Continued mutation of the SARS-CoV-2 genome has led to multiple waves of COVID-19 infections, and new variants have continued to emerge and dominate. The emergence of Omicron and its subvariants has substantially increased the infectivity of SARS-CoV-2. RBD genes of the wild-type SARS-CoV-2 strain and the Delta, Omicron BA.1 and Omicron BA.2 variants were used to construct plasmids and express the proteins in glycoengineered Pichia pastoris. A stable 4 L-scale yeast fermentation and purification process was established to obtain high-purity RBD proteins with a complex glycoform N-glycosyl structure that was fucose-free. The RBD glycoproteins were combined with two adjuvants, Al(OH)3 and CpG, which mitigated the typical disadvantage of low immunogenicity associated with recombinant subunit vaccines. To improve the broad-spectrum antiviral activity of the candidate vaccine, Delta RBD proteins were mixed with BA.2 RBD proteins at a ratio of 1:1 and then combined with two adjuvants—Al(OH)3 and CpG—to prepare a bivalent vaccine.
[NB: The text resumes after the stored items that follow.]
Lemma periodic_loop_correct st body h p N out inb m :
  0 < p -> N mod p = 0 -> len out = N -> len inb = N ->
  buf_valid m out -> buf_valid m inb -> alias_ok out inb ->
  body_shape out inb body h ->
  (forall k j, j < p ->
     h (wrap32 (rsum (contents m inb) (k * p) j)) (contents m inb !!! (k * p + j))
     = wrap32 (rsum (contents m inb) ((k * p + j) - (k * p + j) mod p)
                    (scan_count st p (k * p + j)))) ->
  exists m', periodic_loop body p N m = Some m'
    /\ contents m' out = periodic_scan st p (contents m inb)
    /\ (forall a, ~ in_buf out a -> m' !! a = m !! a) /\ length m' = length m.
Proof.
  intros Hp HN Ho Hi Hvo Hvi Ha Hb Hh.
  destruct (periodic_loop_written p N out inb m Hp HN Ho Hi Hvo Hvi Ha body h
              (fun k => wrap32 (rsum (contents m inb) (k - k mod p) (scan_count st p k)))
              Hb (fun k j _ Hj => Hh k j Hj)) as (m' & Hrun & Hw).
  exists m'. split; [done|]. split_and!.
  - by erewrite written_contents.
  - intros a Hnot. apply (written_frame _ _ _ _ _ _ Hw). by rewrite <- Ho.
  - apply Hw.
Qed.

Lemma periodic_loop_not_multiple body h p N out inb m :
  0 < p -> N mod p <> 0 -> len inb = N -> body_shape out inb body h ->
  periodic_loop body p N m = None.
Proof.
  intros Hp HN Hi Hb. unfold periodic_loop. rewrite for_loop_fuel by lia.
  (* the last, partial period starts at (N / p) * p and reads in[N] *)
  apply (run_iters_fail _ (0 + N / p * p)).
  { apply loop_iters_elem; [done| |lia].
    pose proof (Nat.div_mod_eq N p). pose proof (Nat.mod_upper_bound N p). lia. }
  intros m1. rewrite for_loop_fuel by lia.
  rewrite (run_iters_fail _ (N - N / p * p)); [done| |].
  - replace (loop_iters (S p) 0 p 1) with (seq 0 p)
      by (symmetry; apply (loop_iters_seq (S p) 0 p); lia).
    apply list_elem_of_In, in_seq.
    pose proof (Nat.div_mod_eq N p). pose proof (Nat.mod_upper_bound N p). lia.
  - intros [m2 sum]. rewrite Hb, ld_None; [done|].
    pose proof (Nat.div_mod_eq N p). lia.
Qed.

(* ----------------------------------------------------------------- *)
(** ** The oracle's results                                           *)
(* ----------------------------------------------------------------- *)

(** C18: ScanExclusiveCPUPeriodic(out, in, N) with a period dividing N and
    the output either equal to the input (in place) or disjoint from it
    returns normally; the output buffer then holds at position k the
    32-bit wrapped sum of the inputs from the start of k's period up to,
    not including, k; no other cell of memory changes. *)
Theorem ScanExclusiveCPUPeriodic_correct p N out inb m :
  0 < p -> N mod p = 0 -> len out = N -> len inb = N ->
  buf_valid m out -> buf_valid m inb -> alias_ok out inb ->
  exists m', ScanExclusiveCPUPeriodic p out inb N m = Some m'
    /\ contents m' out = periodic_scan Exclusive p (contents m inb)
    /\ (forall a, ~ in_buf out a -> m' !! a = m !! a) /\ length m' = length m.
Proof.
  intros. eapply periodic_loop_correct; eauto using excl_body_shape.
  intros k j Hj. by apply scan_step_excl.
Qed.

(** C17: ScanInclusiveCPUPeriodic(out, in, N) under the same conditions holds
    at position k the wrapped sum from the start of k's period up to and
    including k, in place or out of place, and changes nothing else. *)
Theorem ScanInclusiveCPUPeriodic_correct p N out inb m :
  0 < p -> N mod p = 0 -> len out = N -> len inb = N ->
  buf_valid m out -> buf_valid m inb -> alias_ok out inb ->
  exists m', ScanInclusiveCPUPeriodic p out inb N m = Some m'
    /\ contents m' out = periodic_scan Inclusive p (contents m inb)
    /\ (forall a, ~ in_buf out a -> m' !! a = m !! a) /\ length m' = length m.
Proof.
  intros. eapply periodic_loop_correct; eauto using incl_body_shape.
  intros k j Hj. by apply scan_step_incl.
Qed.

(** C29: When N is not a multiple of the period, both oracles read in[N],
    one element past the input array, whatever the memory: the run is
    undefined behaviour, modelled as None. *)
Theorem ScanCPUPeriodic_not_multiple p N out inb m :
  0 < p -> N mod p <> 0 -> len inb = N ->
  ScanExclusiveCPUPeriodic p out inb N m = None
  /\ ScanInclusiveCPUPeriodic p out inb N m = None.
Proof.
  intros. split; eapply periodic_loop_not_multiple; eauto using excl_body_shape, incl_body_shape.
Qed.

(** The periodic scan has no state that crosses a period boundary: the
    scan of a concatenation whose first part is a whole number of
    periods is the concatenation of the scans. *)
Theorem periodic_scan_app st p xs ys :
  0 < p -> length xs mod p = 0 ->
  periodic_scan st p (xs ++ ys) = periodic_scan st p xs ++ periodic_scan st p ys.
Proof.
  intros Hp HL. unfold periodic_scan. rewrite imap_app. f_equal.
  - apply imap_ext. intros k x Hk. apply lookup_lt_Some in Hk.
    rewrite rsum_app_l; [done|].
    pose proof (Nat.Div0.mod_le k p). destruct st; simpl; lia.
  - apply imap_ext. intros k x _.
    assert (Hm : (length xs + k) mod p = k mod p).
    { rewrite (Nat.div_mod_eq (length xs) p), HL, Nat.add_0_r,
        (Nat.mul_comm p), (Nat.add_comm _ k). apply Nat.Div0.mod_add. }
    pose proof (Nat.Div0.mod_le k p).
    replace (length xs + k - (length xs + k) mod p) with (length xs + (k - k mod p))
      by (rewrite Hm; lia).
    rewrite rsum_app_r. destruct st; simpl; by rewrite Hm.
Qed.


(** Any other block size, 128 included, falls into [default: return;]:
    the output buffer keeps whatever it held. *)
Theorem ScanCPUBlock_unsupported st N out inb numThreads m :
  numThreads <> 256 -> numThreads <> 512 -> numThreads <> 1024 ->
  ScanCPUBlock st out inb N numThreads m = Some m.
Proof. unfold ScanCPUBlock. intros. repeat case_decide; done || lia. Qed.

(** C30: RandomArray fills the first N cells of out with rand() % modulus,
    so with a positive modulus and rand() >= 0 every element lies in
    [0, modulus); nothing outside those cells changes. *)
Theorem RandomArray_range rand out N modulus m :
  (0 < modulus)%Z -> (forall i, 0 <= rand i)%Z -> len out = N -> buf_valid m out ->
  exists m', RandomArray rand out N modulus m = Some m'
    /\ (forall k, k < N -> (0 <= contents m' out !!! k < modulus)%Z)
    /\ (forall a, ~ in_buf out a -> m' !! a = m !! a) /\ length m' = length m.
Proof.
  intros Hmod Hr Hl Hv. set (f := fun i => Z.rem (rand i) modulus).
  destruct (fill_loop_written out N f m Hl Hv) as (m' & Hrun & Hw).
  exists m'. split; [done|].
  split_and!; [| |apply Hw].
  - intros k Hk. destruct Hw as [Hlen Hm].
    assert (Hv' : buf_valid m' out) by (unfold buf_valid in *; lia).
    rewrite contents_lookup by (done || lia).
    rewrite (list_lookup_total_correct _ _ (f k)); [|rewrite Hm; case_decide; [do 2 f_equal|]; lia].
    unfold f. pose proof (Hr k). split; [apply Z.rem_nonneg|apply Z.rem_bound_pos]; lia.
  - intros a Hnot. apply (written_frame _ _ _ _ _ _ Hw). by rewrite <- Hl.
Qed.

(* ----------------------------------------------------------------- *)
(** ** Concrete runs                                                  *)
(* ----------------------------------------------------------------- *)

(** The scenarios of the specification, on the routines themselves.
    Input [0, 1, ..., 255] with period 256: the inclusive scan is the
    triangular numbers and the exclusive scan is shifted by one. *)
Definition iota_mem (n : nat) : Mem := map Z.of_nat (seq 0 n).

Example cpu_triangular_inclusive :
  ScanInclusiveCPUPeriodic 256 (Buf 256 256) (Buf 0 256) 256 (iota_mem 256 ++ repeat 0%Z 256)
  = Some (iota_mem 256 ++ map (fun k => Z.of_nat (k * (k + 1) / 2)) (seq 0 256)).
Proof. vm_compute. reflexivity. Qed.

Example cpu_triangular_exclusive :
  ScanExclusiveCPUPeriodic 256 (Buf 256 256) (Buf 0 256) 256 (iota_mem 256 ++ repeat 0%Z 256)
  = Some (iota_mem 256 ++ map (fun k => Z.of_nat (k * (k - 1) / 2)) (seq 0 256)).
Proof. vm_compute. reflexivity. Qed.

(** All ones, 1024 elements, period 256, in place: [1 .. 256] four times. *)
Example cpu_ones_inplace :
  ScanInclusiveCPUPeriodic 256 (Buf 0 1024) (Buf 0 1024) 1024 (repeat 1%Z 1024)
  = Some (concat (repeat (map (fun k => Z.of_nat (S k)) (seq 0 256)) 4)).
Proof. vm_compute. reflexivity. Qed.

(** Witnesses: the theorems applied where their hypotheses hold. *)
Lemma ScanExclusiveCPUPeriodic_correct_witness :
  exists m', ScanExclusiveCPUPeriodic 4 (Buf 2 8) (Buf 2 8) 8 (iota_mem 12) = Some m'
    /\ contents m' (Buf 2 8) = periodic_scan Exclusive 4 (contents (iota_mem 12) (Buf 2 8))
    /\ (forall a, ~ in_buf (Buf 2 8) a -> m' !! a = iota_mem 12 !! a)
    /\ length m' = length (iota_mem 12).
Proof.
  apply (ScanExclusiveCPUPeriodic_correct 4 8 (Buf 2 8) (Buf 2 8) (iota_mem 12));
    try (unfold buf_valid; simpl; lia); try reflexivity. left. reflexivity.
Defined.

Lemma ScanInclusiveCPUPeriodic_correct_witness :
  exists m', ScanInclusiveCPUPeriodic 4 (Buf 8 8) (Buf 0 8) 8 (iota_mem 16) = Some m'
    /\ contents m' (Buf 8 8) = periodic_scan Inclusive 4 (contents (iota_mem 16) (Buf 0 8))
    /\ (forall a, ~ in_buf (Buf 8 8) a -> m' !! a = iota_mem 16 !! a)
    /\ length m' = length (iota_mem 16).
Proof.
  apply (ScanInclusiveCPUPeriodic_correct 4 8 (Buf 8 8) (Buf 0 8) (iota_mem 16));
    try (unfold buf_valid; simpl; lia); try reflexivity.
  right. unfold buf_disjoint. simpl. lia.
Defined.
The bivalent vaccine effectively induced mice to produce pseudovirus-neutralizing antibodies against SARS-CoV-2 variants, Delta, Beta, and Omicron sublineages BA.1, BA.2, BA.5. The bivalent vaccine could neutralize the authentic wild-type SARS-CoV-2 strain, Delta, BA.1.1, BA.2.2, BA2.3, and BA.2.12.1 viruses, providing a new approach for improving population immunity and delivering broad-spectrum protection under the current epidemic conditions.